(* ===== verification/Endpoint.v ===== *)
(** * The endpoint: sessions, teardown, protocol errors, start-up

    What [initialize], DELETE and requests no handler takes do to the proxy, and
    what a successful start-up guarantees. *)

From Stdlib Require Import Ascii.
From stdpp Require Import base numbers option pretty gmap fin_maps sorting strings list relations.
From S2P Require Import Prelude GoStrings Json Decode Config Registry Session Http Rpc Schema.
From S2P Require Import ParamHeaders Client Catalog Auth OAuth Observability Handler HandlerSelect Main Isolation.

#[local] Set Warnings "-clear-no-such-hyp".
#[local] Open Scope nat_scope.

Section endpoint.
Context {V : Type} `{Verifier V} (h : Handler V) {E : Env}.
Implicit Types s : State E.

(** A fresh response. *)
Definition fresh (s : State E) : State E := set_w new_writer s.

(** Everything but the response. *)
Definition same_proxy (s s' : State E) : Prop :=
  h_store s' = h_store s ∧ h_cat s' = h_cat s ∧ h_obs s' = h_obs s ∧ h_tasks s' = h_tasks s.

Definition local_methods : list string :=
  ["initialize"; "notifications/initialized"; "server/discover"; "tools/list"; "tools/call"; "ping"].

(** The answer to a POST no handler takes; [None] when one does. *)
Definition unhandled (body : option string) : option (Z * string) :=
  match body with
  | None => Some (200%Z, jsonRPCErrorBytes None (-32700) "failed to read request body")
  | Some b =>
      match v ← parse_text b; unmarshal_request v with
      | Err _ => Some (200%Z, jsonRPCErrorBytes None (-32700) "parse error")
      | Ok req =>
          if contains local_methods (j_Method req) then None
          else if isNotification req then Some (202%Z, "")
          else Some (200%Z, jsonRPCErrorBytes (j_ID req) (-32601)
                              ("method not found: " +:+ j_Method req))
      end
  end.

Lemma dispatch_unknown r req s :
  contains local_methods (j_Method req) = false →
  dispatch h r req s =
  (if isNotification req then write (w_write_header 202)
   else write (writeRPCError (j_ID req) (-32601) ("method not found: " +:+ j_Method req))) s.
Proof.
  unfold contains, local_methods, dispatch. cbn [existsb].
  repeat (destruct (String.eqb (j_Method req) _); [done|]). done.
Qed.

Lemma serve_unhandled_post r s status body :
  r_Method r = "POST" → unhandled (r_Body r) = Some (status, body) →
  ∃ w, serve h r s = (Return (w_finish w), set_w w s) ∧
       w_status (w_finish w) = status ∧ w_body (w_finish w) = body.
Proof.
  intros Hm. unfold serve, ServeHTTP. rewrite Hm. cbn [String.eqb Ascii.eqb Bool.eqb negb].
  unfold unhandled. destruct (r_Body r) as [b|].
  2:{ intros [= <- <-]. by eexists. }
  destruct (v ← parse_text b; unmarshal_request v) as [req|e].
  2:{ intros [= <- <-]. by eexists. }
  destruct (contains local_methods (j_Method req)) eqn:Hc; [done|].
  unfold mbind, M_bind. destruct (AllStateless (Registry_ h)); cbn [mret M_ret];
    try unfold write, modify; cbv beta iota; rewrite dispatch_unknown by done;
    destruct (isNotification req); intros [= <- <-]; by eexists.
Qed.

(** *** initialize *)

Lemma Mint_eq r n rnd st :
  (Mint r n rnd st).2 = mkSession (newID rnd) n n ∅ ∧
  st_m (Mint r n rnd st).1 = <[newID rnd := mkSession (newID rnd) n n ∅]> (st_m (reapLocked r st)).
Proof. done. Qed.
End endpoint.

(** ** Theorems *)

(** Initialize needs no token and always answers with the proxy's own
    capabilities. When every backend is stateless it keeps no state; otherwise it
    mints one session, hands out its id, and counts it. *)
Theorem handleInitialize_correct {V} (h : Handler V) {E : Env} req (s : State E) :
  let x := handleInitialize h req (fresh s) in
  let s' := x.2 in
  x.1 = Return () ∧ w_status (h_w s') = 200%Z ∧
  w_body (h_w s') = writeJSONRPCResult (j_ID req) (serverInfoResult h) ∧
  if AllStateless (Registry_ h) then
    same_proxy s s' ∧ w_sent (h_w s') !! CanonicalHeaderKey mcpSessionHeader = None
  else
    ∃ reap_now t,
      let id := newID (e_random E (o_draws (ct_out (h_cat s)))) in
      header_get mcpSessionHeader (w_sent (h_w s')) = id ∧
      st_m (h_store s') = <[id := mkSession id t t ∅]> (st_m (reapLocked reap_now (h_store s))) ∧
      h_obs s' = RecordSession (h_obs s) ∧ s_log s' = s_log s.
Proof.
  unfold handleInitialize. cbv zeta. unfold mbind at 1 5, M_bind.
  destruct (AllStateless (Registry_ h)).
  - unfold same_proxy. split_and!; reflexivity.
  - split_and!; try reflexivity. eexists _, _. split_and!; reflexivity.
Qed.

(** C30: DELETE forgets exactly the caller's session, answers 204 at once, and
    spawns one teardown for each backend session it held, for the tenant it
    belongs to; nothing is sent by the request itself. When every backend is
    stateless it changes nothing. *)
Theorem handleDelete_correct {V} (h : Handler V) {E : Env} r (s : State E) :
  let x := handleDelete h r (fresh s) in
  let s' := x.2 in
  let pid := header_get mcpSessionHeader (r_Header r) in
  x.1 = Return () ∧ w_status (h_w s') = 204%Z ∧ w_body (h_w s') = "" ∧
  h_cat s' = h_cat s ∧
  if AllStateless (Registry_ h) then same_proxy s s'
  else st_m (h_store s') = delete pid (st_m (h_store s)) ∧
    ∃ new, h_tasks s' = h_tasks s ++ new ∧
      ∀ t sid, (t, sid) ∈ new ↔
        t ∈ Tenants (Registry_ h) ∧ session_sid (h_store s) pid (t_ID t) = Some sid ∧ sid ≠ "".
Proof.
  unfold handleDelete. cbv zeta.
  destruct (AllStateless (Registry_ h)); [by split_and!|].
  set (pid := header_get mcpSessionHeader (r_Header r)).
  unfold session_Delete, Delete, session_sid.
  unfold mbind, M_bind, gets. cbn [fresh set_w h_store].
  destruct (st_m (h_store s) !! pid) as [sess|] eqn:Hs; cbn.
  - split_and!; try done. eexists. split; [reflexivity|]. intros t sid.
    unfold teardown_sids. rewrite list_elem_of_omap. split.
    + intros (t' & Ht & Hm). destruct (BackendSID sess (t_ID t')) as [v|] eqn:Hb; [|done].
      destruct (nonempty v) eqn:Hn; [|done]. injection Hm as -> ->.
      split_and!; [done|done|by apply nonempty_true].
    + intros (Ht & Hb & Hn). exists t. split; [done|]. rewrite Hb.
      by rewrite (proj2 (nonempty_true sid) Hn).
  - split_and!; try done; [by rewrite delete_id|]. exists []. split; [by rewrite app_nil_r|].
    intros t sid. rewrite elem_of_nil. naive_solver.
Qed.

(** C31: requests no handler takes. Another HTTP method gets 405; a body that
    cannot be read or parsed gets a JSON-RPC parse error without an id; an unknown
    method gets "method not found" under the request's id, or 202 when it is a
    notification; and none of them changes anything but the response. *)
Theorem serve_unhandled {V} `{Verifier V} (h : Handler V) {E : Env} r (s : State E) :
  (r_Method r ∉ ["DELETE"; "GET"; "POST"] →
   ∃ w, serve h r s = (Return w, set_w w s) ∧ w_status w = 405%Z) ∧
  (∀ status body, r_Method r = "POST" → unhandled (r_Body r) = Some (status, body) →
   ∃ w, serve h r s = (Return (w_finish w), set_w w s) ∧
        w_status (w_finish w) = status ∧ w_body (w_finish w) = body).
Proof.
  split; [|intros status body; apply serve_unhandled_post]. intros Hm.
  unfold serve, ServeHTTP.
  destruct (String.eqb_spec (r_Method r) "DELETE") as [He|_]; [set_solver|].
  destruct (String.eqb_spec (r_Method r) "GET") as [He|_]; [set_solver|].
  destruct (String.eqb_spec (r_Method r) "POST") as [He|_]; [set_solver|].
  by eexists.
Qed.

(** C17: a proxy that starts serves a valid configuration: its tenants are
    exactly the configured ones, its index satisfies the invariant every other
    theorem assumes, and its verifier is of the configured kind. *)
Theorem setup_sound {PublicKey KeySet : Type} {E : Env} env rf yu pd
    (pk : string → option PublicKey) up uw (nk : string → M (Outside E) (option KeySet)) path o h :
  (setup env rf yu pd pk up uw nk path o).1 = Return (Ok h) →
  ∃ cfg, Load env rf yu path = Ok cfg ∧ wf_config cfg ∧
    registry_wf (Registry_ h) ∧ ServerCfg h = c_Server cfg ∧ AuthCfg h = c_Auth cfg ∧
    (∀ id t, ResolveTenant (Registry_ h) id = Some t ↔ serves (e_url_Parse E) (c_Backends cfg) id t) ∧
    (NewVerifier rf pd pk up uw nk (c_Auth cfg) o).1 = Return (Ok (Verifier_ h)).
Proof.
  unfold setup, boot. destruct (Load env rf yu path) as [cfg|e] eqn:Hl; [|done].
  unfold mbind, M_bind. destruct (NewVerifier rf pd pk up uw nk (c_Auth cfg) o) as [[[v|e]|] o'] eqn:Hv;
    [|done|done]. cbn.
  pose proof (New_spec (e_url_Parse E) (c_Backends cfg)) as Hs.
  destruct (New (e_url_Parse E) (c_Backends cfg)) as [r|e] eqn:Hr; [|done]. cbn.
  intros [= <-]. exists cfg. destruct Hs as (_ & _ & Hm & _). cbn.
  split_and!; [done| |by eapply New_wf|done|done|exact Hm|by rewrite Hv].
  unfold Load in Hl. destruct (rf path) as [raw|]; [|done]. destruct (yu raw) as [c0|]; [|done].
  destruct (expandEnv env (applyDefaults c0)) as [c1|e]; [|done].
  destruct (Validate c1) as [[]|e] eqn:Hval; [|done]. injection Hl as ->.
  pose proof (Validate_spec cfg) as Hspec. by rewrite Hval in Hspec.
Qed.

Lemma setup_sound_witness :
  ∃ h, (setup (E := env_ex) (PublicKey := ()) (KeySet := ()) Config.env_ex Some yaml_ex Some
          (λ _, None) u_String (λ _ p, p) (λ _, mret None) "config.yaml" outside_ex).1
       = Return (Ok h) ∧ registry_wf (Registry_ h).
Proof.
  match goal with |- ∃ h, ?x = _ ∧ _ => destruct x as [[h|e]|] eqn:Hx end;
    [|vm_compute in Hx; discriminate..].
  exists h. split; [reflexivity|].
  destruct (setup_sound _ _ _ _ _ _ _ _ _ _ _ Hx) as (cfg & _ & _ & Hwf & _). exact Hwf.
Defined.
= = = =
EXERCISE INSTRUCTIONS: Which of the lines in the material carry the string "exactly"? Pull them out.

EXPECTED OUTPUT:
(** C30: DELETE forgets exactly the caller's session, answers 204 at once, and
    exactly the configured ones, its index satisfies the invariant every other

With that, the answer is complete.